- Opening Delimiter -

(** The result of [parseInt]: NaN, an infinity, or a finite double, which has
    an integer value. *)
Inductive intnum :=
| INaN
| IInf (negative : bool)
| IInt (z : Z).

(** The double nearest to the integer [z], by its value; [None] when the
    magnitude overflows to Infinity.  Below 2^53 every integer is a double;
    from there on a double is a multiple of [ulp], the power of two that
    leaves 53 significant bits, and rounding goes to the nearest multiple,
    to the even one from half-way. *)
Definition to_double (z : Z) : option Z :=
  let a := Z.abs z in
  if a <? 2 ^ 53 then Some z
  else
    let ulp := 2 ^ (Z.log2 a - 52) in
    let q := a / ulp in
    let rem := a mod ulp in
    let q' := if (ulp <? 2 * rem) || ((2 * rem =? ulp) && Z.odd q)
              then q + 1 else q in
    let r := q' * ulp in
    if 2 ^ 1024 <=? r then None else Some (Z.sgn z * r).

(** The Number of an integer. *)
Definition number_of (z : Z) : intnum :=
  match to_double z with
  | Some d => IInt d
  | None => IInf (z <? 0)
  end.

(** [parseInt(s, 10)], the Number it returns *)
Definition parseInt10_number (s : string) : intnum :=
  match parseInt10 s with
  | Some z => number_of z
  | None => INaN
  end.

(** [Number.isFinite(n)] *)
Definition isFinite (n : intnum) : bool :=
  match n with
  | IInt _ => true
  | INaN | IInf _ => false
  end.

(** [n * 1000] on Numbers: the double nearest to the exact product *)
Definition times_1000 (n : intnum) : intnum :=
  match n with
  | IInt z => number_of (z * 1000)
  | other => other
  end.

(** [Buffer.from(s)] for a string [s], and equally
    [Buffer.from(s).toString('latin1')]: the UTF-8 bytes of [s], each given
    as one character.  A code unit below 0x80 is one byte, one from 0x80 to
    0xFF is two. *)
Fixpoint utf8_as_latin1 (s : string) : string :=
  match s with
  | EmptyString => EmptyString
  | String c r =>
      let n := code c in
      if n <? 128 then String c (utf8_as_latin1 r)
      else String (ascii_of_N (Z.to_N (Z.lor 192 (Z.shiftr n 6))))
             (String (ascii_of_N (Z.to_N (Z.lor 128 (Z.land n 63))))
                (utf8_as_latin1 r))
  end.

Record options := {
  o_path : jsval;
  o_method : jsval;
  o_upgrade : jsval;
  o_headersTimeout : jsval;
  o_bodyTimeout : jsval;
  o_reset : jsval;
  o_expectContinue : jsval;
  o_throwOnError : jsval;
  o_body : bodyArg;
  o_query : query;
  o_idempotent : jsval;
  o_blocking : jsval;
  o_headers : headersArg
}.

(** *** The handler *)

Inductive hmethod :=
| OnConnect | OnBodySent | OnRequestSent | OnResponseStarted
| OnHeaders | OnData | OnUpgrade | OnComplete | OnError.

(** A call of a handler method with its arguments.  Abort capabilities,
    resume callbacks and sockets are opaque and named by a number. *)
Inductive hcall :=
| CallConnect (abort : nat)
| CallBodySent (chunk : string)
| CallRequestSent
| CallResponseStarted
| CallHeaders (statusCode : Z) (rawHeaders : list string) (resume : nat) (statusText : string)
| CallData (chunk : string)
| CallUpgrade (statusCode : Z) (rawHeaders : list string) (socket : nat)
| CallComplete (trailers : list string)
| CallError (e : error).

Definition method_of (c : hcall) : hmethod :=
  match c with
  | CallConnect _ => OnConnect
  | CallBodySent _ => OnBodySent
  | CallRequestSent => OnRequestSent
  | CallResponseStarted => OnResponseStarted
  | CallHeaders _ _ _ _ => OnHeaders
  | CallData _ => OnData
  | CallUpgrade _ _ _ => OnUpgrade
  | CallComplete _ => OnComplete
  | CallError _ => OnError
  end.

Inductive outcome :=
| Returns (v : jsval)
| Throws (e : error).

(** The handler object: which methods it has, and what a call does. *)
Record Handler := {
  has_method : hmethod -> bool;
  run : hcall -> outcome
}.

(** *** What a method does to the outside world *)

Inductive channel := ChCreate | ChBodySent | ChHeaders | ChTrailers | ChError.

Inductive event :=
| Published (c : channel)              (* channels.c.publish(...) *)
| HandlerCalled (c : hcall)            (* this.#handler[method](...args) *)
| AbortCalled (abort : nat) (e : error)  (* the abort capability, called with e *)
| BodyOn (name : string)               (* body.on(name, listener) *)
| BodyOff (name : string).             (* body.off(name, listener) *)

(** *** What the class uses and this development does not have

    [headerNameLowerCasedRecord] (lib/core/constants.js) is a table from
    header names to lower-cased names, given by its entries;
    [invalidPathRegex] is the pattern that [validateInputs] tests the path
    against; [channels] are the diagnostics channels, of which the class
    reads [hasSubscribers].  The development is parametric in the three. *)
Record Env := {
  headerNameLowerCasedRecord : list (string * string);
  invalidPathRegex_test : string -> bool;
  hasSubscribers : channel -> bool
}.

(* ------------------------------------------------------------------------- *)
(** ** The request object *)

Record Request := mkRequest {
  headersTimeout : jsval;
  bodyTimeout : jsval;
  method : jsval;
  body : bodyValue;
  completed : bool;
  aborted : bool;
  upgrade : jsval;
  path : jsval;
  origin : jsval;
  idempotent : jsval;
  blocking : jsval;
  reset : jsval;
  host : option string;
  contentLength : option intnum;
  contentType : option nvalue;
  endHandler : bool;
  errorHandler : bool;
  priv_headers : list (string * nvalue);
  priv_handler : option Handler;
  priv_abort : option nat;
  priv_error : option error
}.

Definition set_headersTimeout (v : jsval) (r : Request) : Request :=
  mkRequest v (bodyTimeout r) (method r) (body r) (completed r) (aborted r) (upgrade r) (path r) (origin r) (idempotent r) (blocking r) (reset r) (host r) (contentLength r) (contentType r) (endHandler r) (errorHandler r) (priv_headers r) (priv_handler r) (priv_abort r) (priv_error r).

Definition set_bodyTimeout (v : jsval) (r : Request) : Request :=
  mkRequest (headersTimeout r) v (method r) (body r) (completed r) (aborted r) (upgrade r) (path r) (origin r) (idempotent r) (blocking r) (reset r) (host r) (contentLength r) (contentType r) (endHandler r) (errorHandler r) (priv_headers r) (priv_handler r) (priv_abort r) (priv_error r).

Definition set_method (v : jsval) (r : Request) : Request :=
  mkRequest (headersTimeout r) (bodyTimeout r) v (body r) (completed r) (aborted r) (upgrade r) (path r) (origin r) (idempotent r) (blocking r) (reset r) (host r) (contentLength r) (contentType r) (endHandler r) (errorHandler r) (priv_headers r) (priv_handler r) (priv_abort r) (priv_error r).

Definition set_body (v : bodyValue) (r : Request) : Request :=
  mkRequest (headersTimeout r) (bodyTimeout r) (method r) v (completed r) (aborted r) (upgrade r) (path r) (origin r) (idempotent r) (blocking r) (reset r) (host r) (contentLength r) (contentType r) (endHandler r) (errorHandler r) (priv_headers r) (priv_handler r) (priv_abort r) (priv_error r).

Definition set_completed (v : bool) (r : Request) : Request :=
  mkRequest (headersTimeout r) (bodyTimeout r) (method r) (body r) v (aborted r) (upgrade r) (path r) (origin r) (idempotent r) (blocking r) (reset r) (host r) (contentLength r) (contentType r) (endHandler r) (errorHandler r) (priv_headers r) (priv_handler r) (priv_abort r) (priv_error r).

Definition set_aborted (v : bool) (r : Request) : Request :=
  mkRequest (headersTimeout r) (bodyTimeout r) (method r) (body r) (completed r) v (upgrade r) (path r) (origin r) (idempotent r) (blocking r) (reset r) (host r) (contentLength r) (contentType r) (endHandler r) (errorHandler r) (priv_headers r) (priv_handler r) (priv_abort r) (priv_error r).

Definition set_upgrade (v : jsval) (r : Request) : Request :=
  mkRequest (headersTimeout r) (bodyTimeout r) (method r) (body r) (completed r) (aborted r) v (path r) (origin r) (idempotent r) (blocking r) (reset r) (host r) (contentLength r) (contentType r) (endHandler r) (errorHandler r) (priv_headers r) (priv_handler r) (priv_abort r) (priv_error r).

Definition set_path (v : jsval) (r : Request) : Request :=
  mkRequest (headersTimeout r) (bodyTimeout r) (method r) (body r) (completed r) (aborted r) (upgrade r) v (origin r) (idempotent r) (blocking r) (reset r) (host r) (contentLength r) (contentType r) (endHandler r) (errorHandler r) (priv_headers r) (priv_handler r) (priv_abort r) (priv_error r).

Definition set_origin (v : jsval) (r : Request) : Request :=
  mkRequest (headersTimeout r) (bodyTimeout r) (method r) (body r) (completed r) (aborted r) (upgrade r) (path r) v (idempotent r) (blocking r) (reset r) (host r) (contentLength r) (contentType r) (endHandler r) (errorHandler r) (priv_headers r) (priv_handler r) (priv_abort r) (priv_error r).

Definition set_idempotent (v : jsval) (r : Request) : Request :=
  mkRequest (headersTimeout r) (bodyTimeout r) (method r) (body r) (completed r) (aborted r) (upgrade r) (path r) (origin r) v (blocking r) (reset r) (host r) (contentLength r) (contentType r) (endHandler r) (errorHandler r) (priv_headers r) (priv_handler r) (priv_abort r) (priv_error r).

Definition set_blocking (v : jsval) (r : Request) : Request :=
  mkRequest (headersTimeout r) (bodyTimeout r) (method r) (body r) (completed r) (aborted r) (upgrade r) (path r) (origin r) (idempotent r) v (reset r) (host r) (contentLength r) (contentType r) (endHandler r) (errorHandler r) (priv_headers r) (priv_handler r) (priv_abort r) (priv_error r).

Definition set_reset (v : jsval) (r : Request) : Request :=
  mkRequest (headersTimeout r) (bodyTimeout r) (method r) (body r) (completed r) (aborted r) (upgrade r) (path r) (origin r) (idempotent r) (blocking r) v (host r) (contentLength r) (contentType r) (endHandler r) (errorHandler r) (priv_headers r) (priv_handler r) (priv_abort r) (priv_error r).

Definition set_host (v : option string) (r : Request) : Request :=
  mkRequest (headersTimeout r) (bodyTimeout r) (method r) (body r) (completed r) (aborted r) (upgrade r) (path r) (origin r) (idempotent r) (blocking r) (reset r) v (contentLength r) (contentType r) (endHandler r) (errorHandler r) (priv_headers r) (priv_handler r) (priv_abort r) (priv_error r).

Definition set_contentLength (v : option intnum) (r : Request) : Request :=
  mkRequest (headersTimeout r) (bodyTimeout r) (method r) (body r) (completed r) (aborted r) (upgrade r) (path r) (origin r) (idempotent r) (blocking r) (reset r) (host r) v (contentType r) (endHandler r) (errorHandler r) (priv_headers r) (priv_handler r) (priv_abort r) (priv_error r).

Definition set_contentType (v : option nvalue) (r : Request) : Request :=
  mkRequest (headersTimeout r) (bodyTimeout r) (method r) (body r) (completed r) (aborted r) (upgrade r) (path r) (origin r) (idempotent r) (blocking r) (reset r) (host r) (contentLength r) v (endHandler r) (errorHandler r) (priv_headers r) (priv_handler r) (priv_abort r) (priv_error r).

- Closing Delimiter -
- Opening Delimiter -

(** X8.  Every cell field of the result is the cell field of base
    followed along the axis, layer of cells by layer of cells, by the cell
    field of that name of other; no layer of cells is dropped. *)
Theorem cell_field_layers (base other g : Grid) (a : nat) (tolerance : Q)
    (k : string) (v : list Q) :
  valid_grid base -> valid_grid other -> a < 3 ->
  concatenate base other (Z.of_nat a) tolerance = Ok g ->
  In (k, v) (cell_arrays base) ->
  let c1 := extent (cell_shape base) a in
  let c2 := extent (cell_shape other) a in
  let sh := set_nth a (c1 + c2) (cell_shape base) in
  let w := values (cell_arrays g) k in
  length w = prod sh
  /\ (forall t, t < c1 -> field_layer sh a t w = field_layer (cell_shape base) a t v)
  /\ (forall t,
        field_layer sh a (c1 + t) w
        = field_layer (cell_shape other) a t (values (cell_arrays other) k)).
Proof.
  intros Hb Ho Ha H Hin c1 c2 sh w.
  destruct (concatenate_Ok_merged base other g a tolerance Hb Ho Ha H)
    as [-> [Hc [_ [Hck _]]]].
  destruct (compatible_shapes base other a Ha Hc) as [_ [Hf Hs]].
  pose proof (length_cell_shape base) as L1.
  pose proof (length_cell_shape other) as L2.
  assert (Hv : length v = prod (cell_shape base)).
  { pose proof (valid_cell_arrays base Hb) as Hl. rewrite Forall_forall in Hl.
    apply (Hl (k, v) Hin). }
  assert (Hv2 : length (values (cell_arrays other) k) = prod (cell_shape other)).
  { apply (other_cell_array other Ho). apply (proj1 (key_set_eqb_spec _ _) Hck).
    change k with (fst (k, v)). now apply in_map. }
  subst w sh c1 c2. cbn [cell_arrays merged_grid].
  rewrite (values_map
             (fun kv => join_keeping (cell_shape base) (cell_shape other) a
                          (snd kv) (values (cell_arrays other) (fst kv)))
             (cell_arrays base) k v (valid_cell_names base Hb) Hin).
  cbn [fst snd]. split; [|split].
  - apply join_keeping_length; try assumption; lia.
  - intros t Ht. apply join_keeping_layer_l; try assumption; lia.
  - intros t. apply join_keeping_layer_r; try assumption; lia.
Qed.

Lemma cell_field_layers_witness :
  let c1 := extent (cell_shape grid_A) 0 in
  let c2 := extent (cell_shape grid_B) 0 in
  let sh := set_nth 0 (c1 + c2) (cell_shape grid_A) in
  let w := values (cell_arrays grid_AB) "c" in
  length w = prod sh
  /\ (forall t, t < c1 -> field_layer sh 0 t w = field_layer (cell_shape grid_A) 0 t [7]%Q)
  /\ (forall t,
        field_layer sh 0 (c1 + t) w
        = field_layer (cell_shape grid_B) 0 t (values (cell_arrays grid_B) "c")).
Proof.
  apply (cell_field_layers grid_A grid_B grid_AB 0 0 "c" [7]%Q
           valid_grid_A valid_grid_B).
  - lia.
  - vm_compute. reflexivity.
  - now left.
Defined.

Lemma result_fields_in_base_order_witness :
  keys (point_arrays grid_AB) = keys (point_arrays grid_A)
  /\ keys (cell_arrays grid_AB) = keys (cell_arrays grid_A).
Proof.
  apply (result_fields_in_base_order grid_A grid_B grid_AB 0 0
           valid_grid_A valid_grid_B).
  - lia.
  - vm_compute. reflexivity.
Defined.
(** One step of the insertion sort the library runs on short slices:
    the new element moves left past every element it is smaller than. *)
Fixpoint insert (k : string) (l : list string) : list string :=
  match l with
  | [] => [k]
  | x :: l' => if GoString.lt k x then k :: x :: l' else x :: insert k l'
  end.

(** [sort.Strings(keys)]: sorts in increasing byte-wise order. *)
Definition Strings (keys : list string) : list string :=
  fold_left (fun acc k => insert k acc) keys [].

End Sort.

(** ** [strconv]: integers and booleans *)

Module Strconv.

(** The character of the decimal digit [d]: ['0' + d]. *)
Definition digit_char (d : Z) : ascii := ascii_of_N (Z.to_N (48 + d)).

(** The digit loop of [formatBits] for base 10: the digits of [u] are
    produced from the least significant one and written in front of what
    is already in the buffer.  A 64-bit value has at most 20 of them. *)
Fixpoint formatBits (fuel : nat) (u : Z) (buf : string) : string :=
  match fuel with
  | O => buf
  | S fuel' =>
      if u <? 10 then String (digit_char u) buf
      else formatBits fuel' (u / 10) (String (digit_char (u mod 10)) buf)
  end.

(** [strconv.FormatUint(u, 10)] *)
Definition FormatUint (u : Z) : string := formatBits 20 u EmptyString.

- Closing Delimiter -

== TASK ==
Give again exactly, and only, the lines above starting at the one with "(** The result" and ending at the one with "to the even one from half-way. *)".

== REPLY ==
(** The result of [parseInt]: NaN, an infinity, or a finite double, which has
    an integer value. *)
Inductive intnum :=
| INaN
| IInf (negative : bool)
| IInt (z : Z).

(** The double nearest to the integer [z], by its value; [None] when the
    magnitude overflows to Infinity.  Below 2^53 every integer is a double;
    from there on a double is a multiple of [ulp], the power of two that
    leaves 53 significant bits, and rounding goes to the nearest multiple,
    to the even one from half-way. *)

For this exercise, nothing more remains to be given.